Start of Information supplied

Definition load_canonical (s : Store) (fault : option str) (a : AgentId) (now : str) : result CanonicalSession str :=
  queried fault (default (mkCanonical [] 0 None now) (canonical_sessions s !! a)).

Definition save_canonical (s : Store) (fault : option str) (a : AgentId) (c : CanonicalSession) : Store * result unit str :=
  executed s fault (λ s, with_canonical s (<[a := c]> (canonical_sessions s))).

Definition role_name (r : Role) : str :=
  lit match r with User => "User" | Assistant => "Assistant" | System => "System" end.

(** The line of a message in the summary; a long text is cut at 200 bytes. *)
Definition summary_line (m : Message Value) : option (list str) :=
  let text := text_content (content m) in
  if is_empty text then Some []
  else
    truncated ← (if 200 <? length text then t ← slice_to text 200; Some (t ++ lit "...") else Some text);
    Some [role_name (role m) ++ lit ": " ++ truncated].

(** The summary, of which the last 4000 bytes are kept. *)
Definition build_summary (existing : option str) (compacting : list (Message Value)) : option str :=
  lines ← mapM summary_line compacting;
  let full := join (option_list existing ++ concat lines) [newline] in
  if 4000 <? length full then slice_from full (length full - 4000) else Some full.

Definition compact_canonical (c : CanonicalSession) (threshold : nat) : option CanonicalSession :=
  let ms := canonical_messages c in
  if threshold <? length ms then
    let to_compact := length ms - DEFAULT_CANONICAL_WINDOW in
    if compaction_cursor c <? to_compact then
      summary ← build_summary (compacted_summary c)
                  (take (to_compact - compaction_cursor c) (drop (compaction_cursor c) ms));
      Some (mkCanonical (drop to_compact ms) 0 (Some summary) (canonical_updated c))
    else Some c
  else Some c.
(* ===== verification/StreamChunker.v ===== *)
(** * Chunks of streamed text

    [openfang-api/src/stream_chunker.rs] and [stream_dedup.rs]: streamed text is
    buffered and sent in chunks that end where a paragraph, a line or a
    sentence ends, and chunks that were sent before can be recognised. A
    slice outside a character boundary panics, [None]. *)

From Stdlib Require Import Ascii ZArith Lia.
From stdpp Require Import base strings list.
From S2P Require Import Prelude Strs.

(** ** The chunker *)

Record StreamChunker : Type := mkChunker {
  buffer : str;
  in_code_fence : bool;
  fence_marker : str;
  min_chunk_chars : nat;
  max_chunk_chars : nat
}.

Definition new_chunker (min max : nat) : StreamChunker := mkChunker [] false [] min max.

(** [s.split_inclusive(c)] *)
Fixpoint split_inclusive (s : str) (c : ascii) : list str :=
  match s with
  | [] => []
  | d :: s' =>
      if decide (d = c) then [d] :: split_inclusive s' c
      else match split_inclusive s' c with [] => [[d]] | part :: parts => (d :: part) :: parts end
  end.

Definition fence : str := repeat (ascii_of_nat 96) 3.

Definition push_line (c : StreamChunker) (line : str) : StreamChunker :=
  let trimmed := trim line in
  let '(inside, marker) :=
    if starts_with trimmed fence then
      if in_code_fence c then
        if str_eqb trimmed fence || starts_with trimmed (fence_marker c) then (false, [])
        else (in_code_fence c, fence_marker c)
      else (true, fence)
    else (in_code_fence c, fence_marker c) in
  mkChunker (buffer c ++ line) inside marker (min_chunk_chars c) (max_chunk_chars c).

Definition push (c : StreamChunker) (text : str) : StreamChunker := foldl push_line c (split_inclusive text newline).

(** [s.rfind(p)] *)
Fixpoint rfind_str (s p : str) : option nat :=
  match s with
  | [] => if starts_with s p then Some 0 else None
  | _ :: s' => match rfind_str s' p with
               | Some n => Some (S n)
               | None => if starts_with s p then Some 0 else None
               end
  end.

Definition find_last_in_range (text pattern : str) (start stop : nat) : option (option nat) :=
  search_text ← slice text start (Nat.min stop (length text));
  Some ((λ pos, start + pos) <$> rfind_str search_text pattern).

Definition with_buffer (c : StreamChunker) (b : str) : StreamChunker :=
  mkChunker b (in_code_fence c) (fence_marker c) (min_chunk_chars c) (max_chunk_chars c).

Definition break_buffer (c : StreamChunker) (break_at : nat) : option (StreamChunker * option str) :=
  chunk ← slice_to (buffer c) break_at;
  rest ← slice_from (buffer c) break_at;
  Some (with_buffer c rest, Some chunk).

(** The patterns in the order they are looked for; each is searched from the
    right, and the break is behind it. *)
Definition break_patterns : list str :=
  [[newline; newline]; [newline]; lit ". "; lit "! "; lit "? "].

Fixpoint break_at_pattern (c : StreamChunker) (patterns : list str) : option (StreamChunker * option str) :=
  let b := buffer c in
  match patterns with
  | [] => if max_chunk_chars c <=? length b then break_buffer c (max_chunk_chars c) else Some (c, None)
  | p :: ps =>
      found ← find_last_in_range b p (min_chunk_chars c) (Nat.min (length b) (max_chunk_chars c));
      match found with
      | Some pos => break_buffer c (pos + length p)
      | None => break_at_pattern c ps
      end
  end.

(** [trim_start_matches('`')] *)
Definition without_ticks (s : str) : str := drop_while (λ c, bool_decide (c = ascii_of_nat 96)) s.

Definition try_flush (c : StreamChunker) : option (StreamChunker * option str) :=
  if length (buffer c) <? min_chunk_chars c then Some (c, None)
  else if in_code_fence c then
    if length (buffer c) <? max_chunk_chars c then Some (c, None)
    else Some (with_buffer c (fence ++ without_ticks (fence_marker c) ++ [newline]),
               Some (buffer c ++ [newline] ++ fence ++ [newline]))
  else break_at_pattern c break_patterns.

Definition flush_remaining (c : StreamChunker) : StreamChunker * option str :=
  if is_empty (buffer c) then (c, None) else (with_buffer c [], Some (buffer c)).

(** ** Duplicates *)

Definition MIN_DEDUP_LENGTH : nat := 10.
Definition DEDUP_WINDOW : nat := 50.

Record StreamDedup : Type := mkDedup { recent_chunks : list str; recent_normalized : list str }.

End of Information supplied

_What is being asked_
Find and show each line of the listing with the word "existing".

_Answer section_
Definition build_summary (existing : option str) (compacting : list (Message Value)) : option str :=
  let full := join (option_list existing ++ concat lines) [newline] in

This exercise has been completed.